(* ===== verification/Prepare.v ===== *)
(** What is settled before a row is read (src/execution/prepare.rs, and the selection
    reader of src/execution/materialize.rs): the catalog entries of the planned
    tables, the reader a page is selected through, and whether payloads are read
    during selection or after it. *)
From stdpp Require Import base strings list gmap.
From Stdlib Require Import ZArith Lia.
From S2P Require Import Prelude Machine ListLib Errors Arrow Catalog Counting Rows Keys Addresses Predicate RowPredicate ItemLists Projection Weight RowOrder Scan Columnar Plan Reader Sources.

#[local] Open Scope Z_scope.

(** [src/src/execution/mod.rs:27-37] ExecOptions. *)
Record ExecOptions := { eo_profile : bool; eo_weight_budget : Z; eo_range_reads : bool }.

(** [src/src/execution/mod.rs:40-46] ExecOptions::default. *)
Definition ExecOptions_default : ExecOptions :=
  {| eo_profile := false; eo_weight_budget := MAX_RESPONSE_BYTES; eo_range_reads := true |}.

(** [src/src/execution/prepare.rs:41-52] PlannedTable. *)
Record PlannedTable := {
  pt_plan : TablePlan;
  pt_desc : TableDescription;
  pt_projection : ResolvedProjection;
  pt_scan_columns : list string;
  pt_targets : list ResolvedProjection;
}.

(** [src/src/execution/materialize.rs:18-29] SelectionReader. *)
Record SelectionReader := {
  sr_inner : ChunkReader;
  sr_columns : gmap string (list string);
  sr_track_positions : bool;
  sr_shared : gset string;
  sr_decoded : ColumnCache;
}.

(** [src/src/execution/prepare.rs:22-39] Execution. *)
Record Execution := {
  ex_plan : Plan;
  ex_chunk : ChunkReader;
  ex_options : ExecOptions;
  ex_blocks : TableDescription;
  ex_header : ResolvedProjection;
  ex_tables : list PlannedTable;
  ex_selection : option SelectionReader;
}.

(** [src/src/execution/prepare.rs:444-457] catalog_entry. *)
Definition catalog_entry (metadata : DatasetDescription) (name : string) : result TableDescription :=
  ok_or (Catalog.table metadata name) (EngineError TableNotFound).

(** [src/src/execution/prepare.rs:374-398] PlannedTable::resolve. *)
Definition PlannedTable_resolve (plan : TablePlan) (metadata : DatasetDescription) : result PlannedTable :=
  let* desc := catalog_entry metadata (tp_table plan) in
  let* projection := resolve (tp_table plan) desc (tp_output_columns plan) in
  let scan_columns := with_relation_keys projection (rel_left_key <$> tp_relations plan) in
  let* targets := mapM_ok (fun relation =>
    let* target := catalog_entry metadata (rel_target_table relation) in
    resolve (rel_target_table relation) target (rel_output_columns relation)) (tp_relations plan) in
  Ok {| pt_plan := plan; pt_desc := desc; pt_projection := projection; pt_scan_columns := scan_columns; pt_targets := targets |}.

(** [src/src/execution/prepare.rs:400-405] PlannedTable::relations. *)
Definition pt_relations (self : PlannedTable) : list (RelationPlan * ResolvedProjection) :=
  zip (tp_relations (pt_plan self)) (pt_targets self).

(** ** The selection reader *)

(** [src/src/execution/materialize.rs:30] SELECTION_COLUMN_BUDGET. *)
Definition SELECTION_COLUMN_BUDGET : Z := Z.shiftl 64 20.

(** [TableColumns] of materialize.rs: the columns read of each table. *)
Abbreviation TableColumns := (gmap string (TableDescription * list string)).

(** [src/src/execution/materialize.rs:38-47] entry: what is read of a projection's
    table, with more columns. *)
Definition entry_extend (columns : TableColumns) (projection : ResolvedProjection) (f : list string -> list string) : TableColumns :=
  let '(desc, cols) := default (rp_desc projection, []) (columns !! rp_table projection) in
  <[rp_table projection := (desc, f cols)]> columns.

(** [src/src/execution/materialize.rs:L62-73] SelectionReader::new: a scan counted for its
    table, if it is broad. *)
Definition count_scan (scans : gmap string nat) (name : string) (broad : bool) : gmap string nat :=
  <[name := (default O (scans !! name) + if broad then 1 else 0)%nat]> scans.

(** [src/src/execution/materialize.rs:L67-70] SelectionReader::new: whether every item a
    relation follows matches every row; an item the plan lacks is a panic. *)
Fixpoint items_match_every_row (predicates : list (RowPredicate predicate)) (items : list nat) : result bool :=
  match items with
  | [] => Ok true
  | item :: items =>
      let* p := vec_get predicates item in
      if matches_every_row p then items_match_every_row predicates items else Ok false
  end.

(** [src/src/execution/materialize.rs:L60-74] SelectionReader::new: the scans of a table plan. *)
Definition count_scans (scans : gmap string nat) (t : PlannedTable) : result (gmap string nat) :=
  let predicates := tp_predicates (pt_plan t) in
  let unfiltered := forallb matches_every_row predicates in
  foldM (fun scans relation =>
    let* broad :=
      match rel_source_items relation with
      | Some items => items_match_every_row predicates items
      | None => Ok unfiltered
      end in
    Ok (count_scan scans (rel_target_table relation) broad)) (tp_relations (pt_plan t))
    (count_scan scans (tp_table (pt_plan t)) unfiltered).

(** [src/src/execution/materialize.rs:L59-75] SelectionReader::new: how many broad scans read each table. *)
Definition broad_scans (tables : list PlannedTable) : result (gmap string nat) := foldM count_scans tables ∅.

(** [src/src/execution/materialize.rs:L80-108] SelectionReader::new: the columns it
    reads of each table. *)
Definition selection_columns (header : ResolvedProjection) (tables : list PlannedTable) (track_positions : bool) : TableColumns :=
  let columns := entry_extend ∅ header (fun cols => cols ++ rp_size_columns header) in
  fold_left (fun columns t =>
    let desc := pt_desc t in
    let columns := entry_extend columns (pt_projection t) (fun primary =>
      let primary := if track_positions then primary else push_unique primary (row_key desc) in
      let primary := push_unique primary (rp_size_columns (pt_projection t)) in
      fold_left (fun primary relation =>
        let primary := push_unique primary (rel_left_key relation) in
        if decide (rel_kind relation = Join) then primary else push_unique primary (option_list (td_address_column desc)))
        (tp_relations (pt_plan t)) primary) in
    fold_left (fun columns (r : RelationPlan * ResolvedProjection) =>
      let '(relation, projection) := r in
      let desc := rp_desc projection in
      entry_extend columns projection (fun target =>
        let target := if track_positions then target else push_unique target (row_key desc) in
        let target := push_unique target (rel_right_key relation) in
        let target := if decide (rel_kind relation = Join) then target else push_unique target (option_list (td_address_column desc)) in
        push_unique target (rp_size_columns projection))) (pt_relations t) columns) tables columns.

(** [src/src/execution/materialize.rs:50-133] SelectionReader::new. *)
Definition SelectionReader_new (inner : ChunkReader) (header : ResolvedProjection) (tables : list PlannedTable) : result (option SelectionReader) :=
  let* scans := broad_scans tables in
  let track_positions := cr_supports_row_positions inner in
  let shared := dom (filter (fun e : string * nat => (1 < e.2)%nat) scans) in
  let columns := selection_columns header tables track_positions in
  let identified (e : string * (TableDescription * list string)) :=
    match cr_table_schema inner e.1 with
    | Some schema => forallb (fun key => bool_decide (is_Some (schema_index schema key))) (row_key e.2.1)
    | None => false
    end in
  if forallb identified (map_to_list columns) then
    Ok (Some {| sr_inner := inner; sr_columns := snd <$> columns; sr_track_positions := track_positions; sr_shared := shared;
                sr_decoded := ColumnCache_new SELECTION_COLUMN_BUDGET |})
  else Ok None.

(** [src/src/execution/materialize.rs:142-153] SelectionReader::narrowed. *)
Definition narrowed (self : SelectionReader) (name : string) (request : scan_request) : option scan_request :=
  columns ← sr_columns self !! name;
  Some {| output_columns := columns; predicates := predicates request; from_block := from_block request; to_block := to_block request;
          block_number_column := block_number_column request; batch_size := batch_size request; key_filter := key_filter request;
          hierarchical_filter := hierarchical_filter request; Rows.required_columns := Rows.required_columns request;
          positions := sr_track_positions self; row_indices := row_indices request; item_tags := item_tags request;
          column_cache := if bool_decide (name ∈ sr_shared self) then Some (sr_decoded self) else None; window := window request |}.

(** [src/src/execution/materialize.rs:L155-177] SelectionReader as a ChunkReader. *)
Definition selection_chunk (self : SelectionReader) : ChunkReader := {|
  cr_scan_rows name request := cr_scan_rows (sr_inner self) name (default request (narrowed self name request));
  cr_supports_row_positions := default_supports_row_positions;
  cr_next_block_range_end := default_next_block_range_end;
  cr_estimate_scan_bytes name request := cr_estimate_scan_bytes (sr_inner self) name (default request (narrowed self name request));
  cr_has_table := cr_has_table (sr_inner self);
  cr_table_schema := cr_table_schema (sr_inner self);
|}.

(** ** The execution *)

(** [src/src/execution/prepare.rs:103-109] Execution::scan_reader. *)
Definition scan_reader (self : Execution) : ChunkReader :=
  match ex_selection self with Some reader => selection_chunk reader | None => ex_chunk self end.

(** [src/src/execution/prepare.rs:111-135] Execution::ensure_required_tables_present. *)
Definition ensure_required_tables_present (self : Execution) : result () :=
  let ensure_present name := ensure (cr_has_table (ex_chunk self) name) (EngineError TableNotFound) in
  let* _ := ensure_present (pl_block_table (ex_plan self)) in
  foldM (fun _ t =>
    let* _ := ensure_present (tp_table (pt_plan t)) in
    foldM (fun _ relation => ensure_present (rel_target_table relation)) (tp_relations (pt_plan t)) tt) (ex_tables self) tt.

(** [src/src/execution/prepare.rs:137-152] Execution::prescanned_table. *)
Definition prescanned_table (self : Execution) : option PlannedTable :=
  match ex_tables self with
  | [t] =>
      let filtered := negb (forallb matches_every_row (tp_predicates (pt_plan t))) in
      let sized := negb (pl_include_all_blocks (ex_plan self)) && bool_decide (tp_relations (pt_plan t) = []) && negb filtered in
      if sized then Some t else None
  | _ => None
  end.

(** [src/src/execution/prepare.rs:350-370] Execution::estimate_range_bytes. *)
Definition estimate_range_bytes (self : Execution) (reader : ChunkReader) (name : string) (desc : TableDescription)
    (columns : list string) (predicates : list (RowPredicate predicate)) : Z :=
  let request : scan_request :=
    {| output_columns := columns; predicates := predicates; from_block := Some (pl_from_block (ex_plan self));
       to_block := pl_to_block (ex_plan self); block_number_column := Some (td_block_number_column desc); batch_size := u64_max;
       key_filter := None; hierarchical_filter := None; Rows.required_columns := []; positions := false; row_indices := None;
       item_tags := []; column_cache := None; window := None |} in
  default u64_max (cr_estimate_scan_bytes reader name request).

(** [src/src/execution/prepare.rs:267-303] Execution::defers_payloads. *)
Definition defers_payloads (self : Execution) : bool :=
  let plan := ex_plan self in
  let has_relations := existsb (fun t => negb (bool_decide (tp_relations t = []))) (pl_table_plans plan) in
  if has_relations then true
  else
    let one_block := bool_decide (pl_to_block plan = Some (pl_from_block plan)) in
    if one_block then false
    else
      let columns := rp_row_columns (ex_header self) in
      let estimate := estimate_range_bytes self (ex_chunk self) (pl_block_table plan) (ex_blocks self) columns [] in
      let estimate :=
        match prescanned_table self with
        | None =>
            fold_left (fun estimate t =>
              sat_add estimate (estimate_range_bytes self (ex_chunk self) (tp_table (pt_plan t)) (pt_desc t) (pt_scan_columns t)
                (tp_predicates (pt_plan t)))) (ex_tables self) estimate
        | Some _ => estimate
        end in
      eo_weight_budget (ex_options self) <? estimate.

(** [src/src/execution/prepare.rs:316-348] Execution::selection_bound. *)
Definition selection_bound (self : Execution) (selection : SelectionReader) : Z :=
  fold_left (fun bound t =>
    let bytes := estimate_range_bytes self (selection_chunk selection) (tp_table (pt_plan t)) (pt_desc t) [] (tp_predicates (pt_plan t)) in
    let bound := sat_add bound bytes in
    fold_left (fun bound (r : RelationPlan * ResolvedProjection) =>
      sat_add bound (estimate_range_bytes self (selection_chunk selection) (rel_target_table r.1) (rp_desc r.2) [] []))
      (pt_relations t) bound) (ex_tables self) 0.

(** [src/src/execution/prepare.rs:305-314] Execution::selection_fits. *)
Definition selection_fits (self : Execution) : bool :=
  match ex_selection self with
  | Some selection => selection_bound self selection <=? eo_weight_budget (ex_options self)
  | None => false
  end.

(** [src/src/execution/prepare.rs:409-441] Execution::output_sources. *)
Definition output_sources (self : Execution) (outputs : gmap string TableOutput) : list OutputSource :=
  (fold_left (fun '(sources, outputs) t =>
    match outputs !! tp_table (pt_plan t) with
    | None => (sources, outputs)
    | Some output =>
        let outputs := delete (tp_table (pt_plan t)) outputs in
        let sources := sources ++ [{| os_projection := pt_projection t; os_rows := to_rows output |}] in
        (sources ++ omap (fun e : nat * ResolvedProjection =>
           rows ← to_relations output !! e.1; Some {| os_projection := e.2; os_rows := rows |}) (enumerate (pt_targets t)), outputs)
    end) (ex_tables self) ([], outputs : gmap string TableOutput)).1.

▶ **Problem to solve**: Above are the lines; repeat exactly the ones from the line containing "(pl_from_block (ex_plan self));" down to the line containing "fold_left (fun estimate t =>", both inclusive.

▶ **Answer box**:
    {| output_columns := columns; predicates := predicates; from_block := Some (pl_from_block (ex_plan self));
       to_block := pl_to_block (ex_plan self); block_number_column := Some (td_block_number_column desc); batch_size := u64_max;
       key_filter := None; hierarchical_filter := None; Rows.required_columns := []; positions := false; row_indices := None;
       item_tags := []; column_cache := None; window := None |} in
  default u64_max (cr_estimate_scan_bytes reader name request).

(** [src/src/execution/prepare.rs:267-303] Execution::defers_payloads. *)
Definition defers_payloads (self : Execution) : bool :=
  let plan := ex_plan self in
  let has_relations := existsb (fun t => negb (bool_decide (tp_relations t = []))) (pl_table_plans plan) in
  if has_relations then true
  else
    let one_block := bool_decide (pl_to_block plan = Some (pl_from_block plan)) in
    if one_block then false
    else
      let columns := rp_row_columns (ex_header self) in
      let estimate := estimate_range_bytes self (ex_chunk self) (pl_block_table plan) (ex_blocks self) columns [] in
      let estimate :=
        match prescanned_table self with
        | None =>
            fold_left (fun estimate t =>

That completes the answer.